The Chicago Bulls had no problems during the playoffs. After demolishing Miami by over 15 points per game in the first round, they would go 4-1 against the Knicks in the semifinals to get revenge and sweep the Magic in the Eastern Conference Finals.
In the 1994 playoffs, the first seeded Seattle (63-19) lost 3 games to 2 to the eighth seeded Nuggets (42-40). Seattle would once again be upset in the 1995 playoffs against the L.A. Lakers. After two first round defeats, Seattle would make a major come back in the 1996 season that would give them the name Sonic Boom.
Led by Gary Payton and Shawn Kemp, the SuperSonics went 64-18, leading the Western Conference, and setting the record for highest single-season win total in Supersonics history. Seattle blew through Sacramento in the first round; 3 games to 1. It also had no problems with defending champion Houston, sweeping them as well. However, their playoff troubles re-emerged after dropping two games to the Utah Jazz to bring the series to 3-3. However, Seattle took game 7 and won what was one of the most exciting series of the 1996 playoffs. Seattle would finally go to its first NBA Final game since 1979.
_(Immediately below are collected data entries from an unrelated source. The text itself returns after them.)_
(** ** The pool fills up *)

(** What the server does of its own accord while dials succeed: the manager's cycle, due
    timers, and goroutines that notify. *)
Definition ownAction (a : Action) : bool :=
  match a with ATake | ACheck | ADialOk | AInsert | ANotify _ | ATimer _ | AHandler _ _ => true | _ => false end.
Definition own (s s' : ReverseServer) : Prop := exists a, ownAction a = true /\ exec a s = Some s'.

Definition managerWork (m : Manager) : nat :=
  match m with MWait | MExit => 0 | MCheck => 4 | MDial => 3 | MDialed _ => 2 | MNotify => 6 end.
Definition serveWork (h : Serve) : nat := if notifying h then 6 else 0.
(** A bound on the steps still to come. *)
Definition work (s : ReverseServer) : nat :=
  5 * (maxConns s - size (connections s)) + (if need s then 5 else 0) + managerWork (manager s) + 6 * timers s
  + sum_list_with serveWork (serving s).

Lemma work_insert l c h h' : l !! c = Some h ->
  (sum_list_with serveWork (<[c := h']> l) + serveWork h = sum_list_with serveWork l + serveWork h')%nat.
Proof.
  revert c. induction l as [| x l IH]; intros [| c] Hc; [done | done | injection Hc as <-; cbn; lia |].
  change (<[S c := h']> (x :: l)) with (x :: <[c := h']> l). cbn [sum_list_with]. specialize (IH c Hc). lia.
Qed.
Lemma work_notify b s : (work (notifyNeedConn b s) <= work s + 5)%nat.
Proof. unfold notifyNeedConn. destruct (need s) eqn:En; [lia |]. destruct (closed s && negb b); [lia |]. unfold work. cbn. rewrite En. lia. Qed.

Lemma own_work s s' : inv s -> closed s = false -> own s s' -> (work s' < work s)%nat.
Proof.
  intros I Ho (a & Ha & H). destruct a; try discriminate Ha; unfold exec in H; cbn in H.
  - destruct (manager s) eqn:Em; cbn in H; try (destruct (force s) as [| | [] |]; discriminate H). destruct (need s) eqn:En; [| destruct (force s) as [| | [] |]; discriminate H].
    injection H as <-. unfold work. cbn. rewrite Em, En. cbn. lia.
  - destruct (manager s) eqn:Em; cbn in H; try (destruct (force s) as [| | [] |]; discriminate H).
    destruct (closed s || _); injection H as <-; unfold work; cbn; rewrite Em; cbn; lia.
  - destruct (manager s) eqn:Em; cbn in H; try (destruct (force s) as [| | [] |]; discriminate H). injection H as <-. unfold work. cbn. rewrite Em. cbn. lia.
  - destruct (manager s) eqn:Em; cbn in H; try (destruct (force s) as [| | [] |]; discriminate H). rewrite Ho in H. injection H as <-.
    assert (Hnew : c ∉ connections s).
    { rewrite (i_pool _ I), (i_next _ I _ Em). intros (h & Hh & _). apply lookup_lt_Some in Hh. lia. }
    pose proof (i_room _ I) as Hr. rewrite Em in Hr. specialize (Hr eq_refl). unfold work. cbn.
    rewrite Em, sum_list_with_app, size_union, size_singleton by set_solver. cbn. lia.
  - destruct (manager s) eqn:Em; cbn in H; try (destruct (force s) as [| | [] |]; discriminate H). injection H as <-.
    destruct (notify_fields send s) as (E1 & E2 & E3 & E4 & E5 & E6 & E7 & E8 & Hn). pose proof (work_notify send s) as Hw.
    unfold work in *. cbn. rewrite E4, Em in Hw. cbn in Hw. rewrite Em. cbn. lia.
  - destruct (timers s) as [| n] eqn:Et; [destruct (manager s); destruct (force s) as [| | [] |]; discriminate H |].
    assert (s' = notifyNeedConn send (setTimers n s)) as -> by (destruct (manager s); destruct (force s) as [| | [] |]; congruence).
    pose proof (work_notify send (setTimers n s)) as Hw. assert (work s = work (setTimers n s) + 6)%nat by (unfold work; cbn; rewrite Et; lia). lia.
  - assert (Hc : exists hand, serving s !! c = Some (HNotify hand) /\ s' = goto c (if hand then HServing else HClose) (notifyNeedConn send s)).
    { destruct (serving s !! c) as [[]|] eqn:Ec; destruct (manager s), (force s) as [| | [] |]; try discriminate H; injection H as <-; eauto. }
    destruct Hc as (hand & Hc & ->). destruct (notify_fields send s) as (_ & _ & _ & _ & _ & E6 & _).
    pose proof (work_notify send s) as Hw. pose proof (work_insert (serving (notifyNeedConn send s)) c (HNotify hand) (if hand then HServing else HClose)) as Hi.
    rewrite E6 in Hi. specialize (Hi Hc). unfold work in *. cbn. rewrite E6 in *. destruct hand; cbn in *; lia.
Qed.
Bulls' Record-Setting Season Ends in Victory
Michael Jordan collapsed in the locker room and cried. In leading the Chicago Bulls to their fourth league championship in six years, his return to the NBA mountaintop was complete. He had regained his status as the sport's premier player.
But Chicago's six-game elimination of Seattle in the NBA Finals was more than a validation of Jordan's determination and skill. It was the fitting ending to an historic season. The Bulls, led by Jordan, Scottie Pippen and Dennis Rodman, set an NBA record by going 72-10 during the regular season. They blew past Miami, New York, Orlando and Seattle in the playoffs, losing just three games. Chicago's combined record of 87-13 cemeted its claims as one of the best teams ever to take the court.